Per mano di Elizabeth Olsen, Carrie Coon e Natasha Lyonne le tre sorelle di Jacobs diventano reali, trittico umano di ritratti subliminali di memorie rimosse e rabbia repressa. Grazie all'interpretazione naturale delle tre attrici, ci dimentichiamo per un attimo che quello a cui stiamo assistendo è frutto di pura fantasia. Tutto ci appare così vero, così dolorosamente reale, un history in the making su un campionario umano di un'esistenza nel suo compiersi e nel suo essere vissuta. Con His three daughters torna il tema dell'accompagnamento alla morte, delle cure palliative, e del testamento biologico, argomenti sfiorati negli anni al cinema (si pensi a Bella addormentata di Bellocchio e Mare Dentro di Amenábar) e più recentemente riproposti da film come Blackbird e La stanza accanto di Pedro Almodóvar. Ma qui non è il malato al centro dell'opera, bensì le sue figlie; è il dolore di chi resta, di chi c'è sempre stata pur non essendo figlia biologica (Rachel), e di chi ha vissuto sulla scorta della propria ambizione, creandosi un proprio nucleo famigliare il cuore del film.

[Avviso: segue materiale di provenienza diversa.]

Definition gcc : Pattern := {|
  p_regex := gcc_regex;
  p_extract := fun m =>
    m5 ← group m 5;
    Some {| e_file := group m 1;
            e_line := parseInt <$> group m 2;
            e_column := parseInt <$> group m 3;
            e_severity := group m 4;
            e_message := Some (trim m5);
            e_type := Some (u "gcc");
            e_code := None; e_function := None;
            e_raw := None; e_position := None |}
|}.

(* /^(?:\[?(ERROR|Error|error|ERR|FATAL|Fatal|fatal)\]?:?\s* )(.+)$/gm
   (written here with a blank before the closing parenthesis of the
   first group, which the source does not have) *)
Definition generic_regex : jsregexp := mkre flagM (seqs [
  Bol;
  seqs [ opt (Lit (chr "["));
         Cap 1 (alts [str "ERROR"; str "Error"; str "error"; str "ERR";
                      str "FATAL"; str "Fatal"; str "fatal"]);
         opt (Lit (chr "]")); opt (Lit (chr ":")); star space ];
  Cap 2 (plus Dot); Eol ]).

Definition generic : Pattern := {|
  p_regex := generic_regex;
  p_extract := fun m =>
    m1 ← group m 1;
    m2 ← group m 2;
    Some {| e_severity := Some (toLowerCase m1);
            e_message := Some (trim m2);
            e_type := Some (u "generic");
            e_file := None; e_line := None; e_column := None; e_code := None;
            e_function := None; e_raw := None; e_position := None |}
|}.

(** The own keys of [PATTERNS], in the order of the object literal. *)
Definition PATTERNS : list (jsstring * Pattern) := [
  (u "typescript", typescript); (u "eslint", eslint); (u "jest", jest);
  (u "python", python); (u "rust", rust); (u "go", go); (u "gcc", gcc);
  (u "generic", generic) ].

(** The fixed category set. *)
Definition categories : list jsstring := List.map fst PATTERNS.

His Three Daughters Natasha Lyonne
Rachel, interpretata da Natasha Lyonne

His Three Daughters è un'opera semplice, ma non per questo vuota o banale. Rimembrante nello stile altre pellicole indipendenti, dove lo spazio si fa raccoglitore di famiglie disfunzionali, il film di Jacobs si fa scrutatore di possibili realtà. Le sue non sono solo figlie di Vincent, ma anche di opere come quelle di Baumbach; sono sorelle di personaggi nati dalla mente dei fratelli Duplass, di Lynn Shelton o di Jonathan Dayton e Valerie Faris. Sono squarci di vita così toccanti perché reali, possibili, e fallacemente umani. Sono testimoni di un tempo che scorre tra chi ha perso tempo; di chi vorrebbe parlare, ma non riesce a trovare le parole, di chi vorrebbe ricordare, ma è incapace di imprimere ricordi nello spazio di un necrologio.

Conclusioni

His Three Daughters può sembrare un film semplice, in cui nulla accade quando in realtà tutto succede. Carrie Coon, Natasha Lyonne ed Elizabeth Olsen non solo danno vita alle tre figlie del titolo del film di Jacobs, ma donano una psicologia e un carattere ben preciso ai propri personaggi tali da rendere imminente e automatica l'immedesimazione spettatoriale. La scelta di lasciare nello spazio del fuori campo il padre malato fomenta il senso di oppressione e dolorosa angoscia che si vive nello spazio di quell'appartamento di New York. Tutto è concepito e costruito affinché le emozioni trapelino con naturalezza, investendo lo spettatore di commozione.

Movieplayer.it
4.0/5
Voto medio
4.2/5

Perché ci piace

  • L'impianto teatrale da kammerspiel..
  • La fotografia tenue, di colori caldi che rendono ancora più opprimente lo spazio di azione.
  • La performance delle tre attrici.
  • La scelta di non mostrare il padre.

Cosa non va

  • Il climax che può destare qualche dubbio e calo di tensione.
  • Il fatto di sembrare così reale da far male. Che non è un difetto, ma dovevamo pur trovare un qualcosa da segnalare.